──────── Data extracts ────────

(** [list.forEach(s => s())] *)
Definition forEach (l : list Fn) (w : World * list Fn) : World * list Fn :=
  fold_left invoke l w.

Definition setStopList (list : list Fn) (st : state) : state :=
  mkState
    (mkComponentSetup list (stopAutorunList (comp st)) (stopWatchList (comp st)))
    (world st) (calls st).

Definition removeAllStopList (st : state) : state :=
  let r := forEach (stopList (comp st)) (world st, calls st) in
  mkState
    (mkComponentSetup [] (stopAutorunList (comp st)) (stopWatchList (comp st)))
    (fst r) (snd r).

Definition addAutorunStopFn (fn : Fn) (st : state) : state :=
  mkState
    (mkComponentSetup (stopList (comp st)) (stopAutorunList (comp st) ++ [fn])
       (stopWatchList (comp st)))
    (world st) (calls st).

Definition stopAllAutorun (st : state) : state :=
  let r := forEach (stopAutorunList (comp st)) (world st, calls st) in
  mkState
    (mkComponentSetup (stopList (comp st)) [] (stopWatchList (comp st)))
    (fst r) (snd r).

Definition addWatchStopFn (fn : Fn) (st : state) : state :=
  mkState
    (mkComponentSetup (stopList (comp st)) (stopAutorunList (comp st))
       (stopWatchList (comp st) ++ [fn]))
    (world st) (calls st).

Definition stopAllWatch (st : state) : state :=
  let r := forEach (stopWatchList (comp st)) (world st, calls st) in
  mkState
    (mkComponentSetup (stopList (comp st)) (stopAutorunList (comp st)) [])
    (fst r) (snd r).

(** The three buckets, to state a property once for all of them. *)
Inductive bucket := General | Autorun | Watch.

Definition bucket_of (b : bucket) (c : ComponentSetup) : list Fn :=
  match b with
  | General => stopList c
  | Autorun => stopAutorunList c
  | Watch => stopWatchList c
  end.

Definition clear_all (b : bucket) : state -> state :=
  match b with
  | General => removeAllStopList
  | Autorun => stopAllAutorun
  | Watch => stopAllWatch
  end.

(** Registration of the disposers [fns], in that order: the autorun and
    the watch bucket take them one by one, the general bucket has no [add]
    and takes the list whole. *)
Definition register (b : bucket) (fns : list Fn) (st : state) : state :=
  match b with
  | General => setStopList fns st
  | Autorun => fold_left (fun st fn => addAutorunStopFn fn st) fns st
  | Watch => fold_left (fun st fn => addWatchStopFn fn st) fns st
  end.

Lemma forEach_calls l w :
  snd (forEach l w) = snd w ++ l.
Proof.
  unfold forEach. revert w. induction l as [|s l IH]; intros w.
  - simpl. by rewrite app_nil_r.
  - cbn [fold_left]. rewrite IH. unfold invoke. cbn [snd].
    by rewrite <- app_assoc.
Qed.

Lemma forEach_world l w :
  fst (forEach l w) = fold_left (fun w s => call s w) l (fst w).
Proof.
  unfold forEach. revert w. induction l as [|s l IH]; intros w; [done|].
  cbn [fold_left]. by rewrite IH.
Qed.
Lemma walkRing_jump inp nl start index acc fuel nd p :
  nl !! index = Some nd -> next nd <> start -> inp !! index = Some p ->
  walkRing (S fuel) inp nl start index acc
  = walkRing fuel inp nl start (next nd) (acc ++ [p]).
Proof.
  intros Hnd Hnext Hp. cbn [walkRing]. rewrite Hnd. simpl.
  rewrite decide_False by done. by rewrite Hp.
Qed.

(** A run over consecutive nodes that are linked to their right neighbour. *)
Lemma walkRing_run inp nl start : forall len a acc fuel,
  a + len <= length inp ->
  (forall k, a <= k < a + len ->
     exists nd, nl !! k = Some nd /\ next nd = S k /\ S k <> start) ->
  walkRing (len + fuel) inp nl start a acc
  = walkRing fuel inp nl start (a + len) (acc ++ take len (drop a inp)).
Proof.
  induction len as [|len IH]; intros a acc fuel Hlen Hrun.
  - simpl. by rewrite Nat.add_0_r, app_nil_r.
  - destruct (Hrun a ltac:(lia)) as (nd & Hnd & Hnext & Hne).
    destruct (lookup_lt_is_Some_2 inp a ltac:(lia)) as [p Hp].
    change (S len + fuel) with (S (len + fuel)).
    rewrite (walkRing_jump inp nl start a acc _ nd p Hnd ltac:(congruence) Hp).
    rewrite Hnext, IH; [|lia|intros k Hk; apply Hrun; lia].
    replace (S a + len) with (a + S len) by lia. f_equal.
    rewrite <- app_assoc. f_equal.
    rewrite (drop_S inp p a Hp). simpl. done.
Qed.

Lemma walkRing_fuel_mono inp nl start : forall fuel fuel' index acc r,
  walkRing fuel inp nl start index acc = Some r -> fuel <= fuel' ->
  walkRing fuel' inp nl start index acc = Some r.
Proof.
  induction fuel as [|fuel IH]; intros fuel' index acc r Hwalk Hle.
  - simpl in Hwalk. destruct (nl !! index) as [nd|] eqn:Hnd; [|done].
    simpl in Hwalk. destruct (decide (start = next nd)) as [Heq|]; [|done].
    injection Hwalk as <-. by eapply walkRing_stop.
  - destruct fuel' as [|fuel']; [lia|]. cbn [walkRing] in *.
    destruct (nl !! index) as [nd|]; [|done]. simpl in *.
    destruct (decide (start = next nd)); [done|].
    destruct (inp !! index) as [p|]; [|done]. simpl in *.
    eapply IH; [done | lia].
Qed.

(** Every point a walk collects is a point of the polyline. *)
Lemma walkRing_points inp nl start : forall fuel index acc r,
  walkRing fuel inp nl start index acc = Some r ->
  forall p, p ∈ r.1 -> p ∈ acc \/ p ∈ inp.
Proof.
  induction fuel as [|fuel IH]; intros index acc r Hwalk p Hp.
  - simpl in Hwalk. destruct (nl !! index) as [nd|]; [|done]. simpl in Hwalk.
    destruct (decide (start = next nd)); [|done].
    injection Hwalk as <-. by left.
  - cbn [walkRing] in Hwalk. destruct (nl !! index) as [nd|]; [|done].
    simpl in Hwalk. destruct (decide (start = next nd)).
    + injection Hwalk as <-. by left.
    + destruct (inp !! index) as [q|] eqn:Hq; [|done]. simpl in Hwalk.
      destruct (IH _ _ _ Hwalk p Hp) as [Hin|Hin]; [|by right].
      apply elem_of_app in Hin as [Hin|Hin]; [by left|].
      apply list_elem_of_singleton in Hin as ->. right.
      by eapply list_elem_of_lookup_2.
Qed.
End Walks.

(** ** The hole reconstructor: what a record is made of *)

Section ReconstructorPoints.
Context {property_type num : Type} {NT : NumType num}
        {PM : Point2DIndexMap num} {PML : Point2DIndexMapLaws num}.

Lemma dropClosingPoint_sub (inp0 inp : Polyline2D num) :
  dropClosingPoint inp0 = Some inp ->
  length inp <= length inp0 /\ (forall p, p ∈ inp -> p ∈ inp0).
Proof.
  unfold dropClosingPoint.
  destruct (head inp0) as [front|]; [|done]. simpl.
  destruct (last inp0) as [back|]; [|done]. simpl.
  destruct (Point_eqb front back); intros [= <-]; [|done].
  rewrite removelast_firstn_len. split.
  - rewrite length_firstn. lia.
  - intros p Hp. change (firstn ?n ?l) with (take n l) in Hp.
    apply elem_of_take in Hp as (i & Hi & _). by eapply list_elem_of_lookup_2.
Qed.

Lemma reconState_holes_points (inp : Polyline2D num) (k : nat) :
  forall st, reconState inp k = Some st ->
    forall h p, h ∈ rs_holes st -> p ∈ h -> p ∈ inp.
Proof.
  induction k as [|k IH]; intros st Hst h p Hh Hp.
  - injection Hst as <-. simpl in Hh. by apply elem_of_nil in Hh.
  - rewrite reconState_S in Hst.
    destruct (reconState inp k) as [st0|] eqn:Hst0; [|done]. simpl in Hst.
    destruct (reconStep_effect inp st0 st k Hst) as (q & _ & _ & Hcase).
    destruct Hcase as [(_ & Heq & _) | (_ & prev0 & polygon & _ & Hcand & Heq)];
      rewrite Heq in Hh; [by eapply IH|].
    assert (Hpoly : forall x, x ∈ polygon -> x ∈ inp).
    { intros x Hx. unfold candidateRing in Hcand.
      destruct (set_next k prev0 (rs_nodeList st0)) as [nl1|]; [|done].
      simpl in Hcand.
      destruct (walkRing _ _ _ _ _ _) as [r|] eqn:Hwalk; [|done].
      injection Hcand as <-.
      destruct (walkRing_points _ _ _ _ _ _ _ Hwalk x Hx) as [Hin|Hin];
        [by apply elem_of_nil in Hin | done]. }
    destruct (keepHole (Extent polygon)); [|by eapply IH].
    apply elem_of_app in Hh as [Hh|Hh]; [by eapply IH|].
    apply list_elem_of_singleton in Hh as ->. by apply Hpoly.
Qed.

(** The walk over the outer ring collects fewer points than the polyline
    has. *)
Lemma walkRing_final_length (inp : Polyline2D num) (st : ReconState) poly index :
  1 <= length inp ->
  ReconInv (length inp) (length inp) st ->
  walkRing (length inp) inp (rs_nodeList st) (length inp - 1)
    (length inp - 1) [] = Some (poly, index) ->
  S (length poly) <= length inp.
Proof.
  intros Hn (Hlen & Hrange & Hprev & Hdone & Htodo & Hlast & Hmap).
  set (n := length inp) in *. set (nl := rs_nodeList st) in *.
  assert (Hclimb : forall fuel idx acc r,
            idx < n - 1 ->
            walkRing fuel inp nl (n - 1) idx acc = Some r ->
            length r.1 + idx + 2 <= length acc + n).
  { induction fuel as [|fuel IH]; intros idx acc r Hidx Hwalk.
    - simpl in Hwalk. destruct (nl !! idx) as [nd|]; [|done]. simpl in Hwalk.
      destruct (decide (n - 1 = next nd)); [|done].
      injection Hwalk as <-. simpl. lia.
    - cbn [walkRing] in Hwalk.
      destruct (nl !! idx) as [nd|] eqn:Hnd; [|done]. simpl in Hwalk.
      destruct (decide (n - 1 = next nd)) as [Heq|Hne].
      + injection Hwalk as <-. simpl. lia.
      + destruct (inp !! idx) as [p|]; [|done]. simpl in Hwalk.
        pose proof (Hdone idx nd Hnd ltac:(lia) Hidx) as Hup.
        destruct (Hrange idx nd Hnd) as [_ Hnext].
        apply IH in Hwalk; [|lia]. rewrite length_app in Hwalk.
        simpl in Hwalk. lia. }
  intros Hwalk.
  destruct n as [|n'] eqn:En; [lia|].
  replace (S n' - 1) with n' in * by lia.
  cbn [walkRing] in Hwalk.
  destruct (nl !! n') as [ndl|] eqn:Hndl; [|done]. simpl in Hwalk.
  destruct (decide (n' = next ndl)) as [Heq|Hne].
  - injection Hwalk as <- <-. simpl. lia.
  - destruct (inp !! n') as [pl|]; [|done]. simpl in Hwalk.
    destruct (decide (2 <= S n')) as [H2|H2].
    + pose proof (Hlast H2 ndl eq_refl) as Hlt.
      apply Hclimb in Hwalk; [|lia]. simpl in Hwalk. lia.
    + destruct (Hrange _ _ Hndl) as [_ Hnext]. lia.
Qed.

(** X1.  A record the reconstructor returns is made of the polyline: it
    carries the property it was given, its outline has a point and no more
    points than the polyline, and every point of the outline and of every
    hole is a point of the polyline. *)
Theorem makePolygonData_points (inp0 : Polyline2D num) (prop : property_type)
    (pd : PolygonWithProp property_type num) :
  makePolygonData inp0 prop = Some pd ->
  property pd = prop
  /\ 1 <= length (solid pd) <= length inp0
  /\ (forall p, p ∈ solid pd -> p ∈ inp0)
  /\ (forall h p, h ∈ holes pd -> p ∈ h -> p ∈ inp0).
Proof.
  unfold makePolygonData.
  destruct (dropClosingPoint inp0) as [inp|] eqn:Hdrop; [|done]. simpl.
  destruct (dropClosingPoint_sub _ _ Hdrop) as [Hlen Hsub].
  destruct (reconState inp (length inp)) as [st|] eqn:Hst; [|done]. simpl.
  destruct (decide (length inp = 0)) as [|Hn]; [done|].
  destruct (walkRing _ _ _ _ _ _) as [[poly index]|] eqn:Hwalk; [|done]. simpl.
  destruct (inp !! index) as [p|] eqn:Hp; [|done]. simpl. intros [= <-]. simpl.
  destruct (reconState_inv inp (length inp) ltac:(lia)) as (st' & Hst' & Hinv).
  rewrite Hst in Hst'. injection Hst' as <-.
  pose proof (walkRing_final_length inp st poly index ltac:(lia) Hinv Hwalk).
  split; [done|]. split; [rewrite length_app; simpl; lia|]. split.
  - intros q Hq. apply Hsub. apply elem_of_app in Hq as [Hq|Hq].
    + destruct (walkRing_points _ _ _ _ _ _ _ Hwalk q Hq) as [Hin|Hin];
        [by apply elem_of_nil in Hin | done].
    + apply list_elem_of_singleton in Hq as ->. by eapply list_elem_of_lookup_2.
  - intros h q Hh Hq. apply Hsub. by eapply reconState_holes_points.
Qed.
End ReconstructorPoints.

(** ** The hole reconstructor on a polyline that does not touch itself *)

Section ReconstructorSimple.
Context {property_type num : Type} {NT : NumType num}
        {PM : Point2DIndexMap num} {PML : Point2DIndexMapLaws num}.

Lemma existsb_take_S {A : Type} (f : A -> bool) (l : list A) (i : nat) (x : A) :
  l !! i = Some x ->
  existsb f (take (S i) l) = existsb f (take i l) || f x.
Proof.
  intros Hx. rewrite (take_S_r l i x Hx), existsb_app. simpl.
  by rewrite orb_false_r.
Qed.

Lemma existsb_take_false {A : Type} (f : A -> bool) (l : list A) (i : nat) :
  (forall j x, j < i -> l !! j = Some x -> f x = false) ->
  existsb f (take i l) = false.
Proof.
  intros Hall. destruct (existsb f (take i l)) eqn:E; [|done].
  apply existsb_exists in E as (x & Hin & Hfx).
  apply list_elem_of_In, elem_of_take in Hin as (j & Hj & Hlt).
  by rewrite (Hall j x Hlt Hj) in Hfx.
Qed.

(** While no point counts, an iteration only records the point. *)
Lemma reconStep_fresh (inp : Polyline2D num) (st : ReconState) (i : nat)
    (p : Point2D num) :
  inp !! i = Some p -> pm_Count p (rs_ptMap st) = false ->
  reconStep inp st i
  = Some (mkReconState (rs_nodeList st) (rs_holes st) (pm_Insert p i (rs_ptMap st))).
Proof. intros Hp Hc. unfold reconStep. rewrite Hp. simpl. by rewrite Hc. Qed.
(** What the user step does with a submitted form, by the keys the form
    holds and the outcome of the auth probe. *)
Lemma async_step_user_cases (user_input auth : gmap string string) (h : Hass) :
  let schema := [(CONF_USERNAME, None); (CONF_PASSWORD, None)] in
  (∃ key h', async_step_user gti_init (Some user_input) auth h
             = (Ok (ShowForm "user" schema {[ "base" := "unknown" ]}),
                (auth, h')) ∧
             user_input !! key = None ∧
             (key = CONF_USERNAME ∨ key = CONF_PASSWORD))
  ∨ (∃ u p e h1 h',
       user_input !! CONF_USERNAME = Some u ∧
       user_input !! CONF_PASSWORD = Some p ∧
       gti_init u p h = (Raise e, h1) ∧
       async_step_user gti_init (Some user_input) auth h
       = (Ok (ShowForm "user" schema {[ "base" := "invalid_auth" ]}),
          (auth, h')))
  ∨ (∃ u p h1,
       user_input !! CONF_USERNAME = Some u ∧
       user_input !! CONF_PASSWORD = Some p ∧
       gti_init u p h = (Ok tt, h1) ∧
       async_step_user gti_init (Some user_input) auth h
       = (Ok (ShowForm "home_location"
                [("home_station", None); ("home_city", None)] ∅),
          ({[ CONF_USERNAME := u; CONF_PASSWORD := p ]}, h1))).
Proof.
  intros schema.
  destruct config_flow_globals_lookup as (_ & Hia & Hcc & Hex).
  unfold async_step_user, flow_try.
  destruct (user_input !! CONF_USERNAME) as [u |] eqn:Hu.
  2:{ left. exists CONF_USERNAME. eexists. split; [| by split; [| left]].
      rewrite (fbind_Raise _ _ _ _ _ _ _ (on_host_subscript_None _ _ auth h Hu)).
      unfold flow_clauses, except_matches. rewrite Hia, Hcc, Hex.
      reflexivity. }
  rewrite (fbind_Ok _ _ _ _ _ _ _ (on_host_subscript_Some _ _ _ auth h Hu)).
  destruct (user_input !! CONF_PASSWORD) as [p |] eqn:Hp.
  2:{ left. exists CONF_PASSWORD. eexists. split; [| by split; [| right]].
      rewrite (fbind_Raise _ _ _ _ _ _ _ (on_host_subscript_None _ _ auth h Hp)).
      unfold flow_clauses, except_matches. rewrite Hia, Hcc, Hex.
      reflexivity. }
  rewrite (fbind_Ok _ _ _ _ _ _ _ (on_host_subscript_Some _ _ _ auth h Hp)).
  right.
  destruct (validate_auth_cases u p h)
    as [(h1 & Hval & Hprobe) | (e & h1 & h2 & Hprobe & Hval)].
  - right. exists u, p, h1. repeat split; try done.
    unfold fbind at 1, on_host at 1. rewrite Hval.
    rewrite (fbind_Ok _ _ _ _ _ _ _ (on_host_subscript_Some _ _ _ auth h1 Hu)).
    rewrite (fbind_Ok _ _ _ _ _ _ _ (on_host_subscript_Some _ _ _ auth h1 Hp)).
    reflexivity.
  - left. exists u, p, e, h1, h2. repeat split; try done.
    unfold fbind at 1, on_host at 1. rewrite Hval.
    unfold flow_clauses, except_matches. rewrite Hia. reflexivity.
Qed.

(** Whatever is submitted and whatever the auth probe does, the user step
    returns a form; it never raises, never creates an entry, and the form
    never carries the error "cannot_connect". *)
Theorem async_step_user_never_cannot_connect
    (user_input : option (gmap string string)) (auth : gmap string string)
    (h : Hass) :
  ∃ step schema errors,
    fst (async_step_user gti_init user_input auth h)
    = Ok (ShowForm step schema errors) ∧
    errors !! "base" ≠ Some "cannot_connect".
Proof.
  destruct user_input as [user_input |].
  - destruct (async_step_user_cases user_input auth h)
      as [(key & h' & -> & _) | [(u & p & e & h1 & h' & _ & _ & _ & ->)
                                | (u & p & h1 & _ & _ & _ & ->)]];
      eexists _, _, _; (split; [reflexivity |]);
      by (rewrite ?lookup_singleton_eq, ?lookup_empty).
  - eexists _, _, _. split; [reflexivity |]. by rewrite lookup_empty.
Qed.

────────

From the first line of the listing above through the line that contains "Definition stopAllWatch (st", set down each line without alteration, and nothing else.

(** [list.forEach(s => s())] *)
Definition forEach (l : list Fn) (w : World * list Fn) : World * list Fn :=
  fold_left invoke l w.

Definition setStopList (list : list Fn) (st : state) : state :=
  mkState
    (mkComponentSetup list (stopAutorunList (comp st)) (stopWatchList (comp st)))
    (world st) (calls st).

Definition removeAllStopList (st : state) : state :=
  let r := forEach (stopList (comp st)) (world st, calls st) in
  mkState
    (mkComponentSetup [] (stopAutorunList (comp st)) (stopWatchList (comp st)))
    (fst r) (snd r).

Definition addAutorunStopFn (fn : Fn) (st : state) : state :=
  mkState
    (mkComponentSetup (stopList (comp st)) (stopAutorunList (comp st) ++ [fn])
       (stopWatchList (comp st)))
    (world st) (calls st).

Definition stopAllAutorun (st : state) : state :=
  let r := forEach (stopAutorunList (comp st)) (world st, calls st) in
  mkState
    (mkComponentSetup (stopList (comp st)) [] (stopWatchList (comp st)))
    (fst r) (snd r).

Definition addWatchStopFn (fn : Fn) (st : state) : state :=
  mkState
    (mkComponentSetup (stopList (comp st)) (stopAutorunList (comp st))
       (stopWatchList (comp st) ++ [fn]))
    (world st) (calls st).

Definition stopAllWatch (st : state) : state :=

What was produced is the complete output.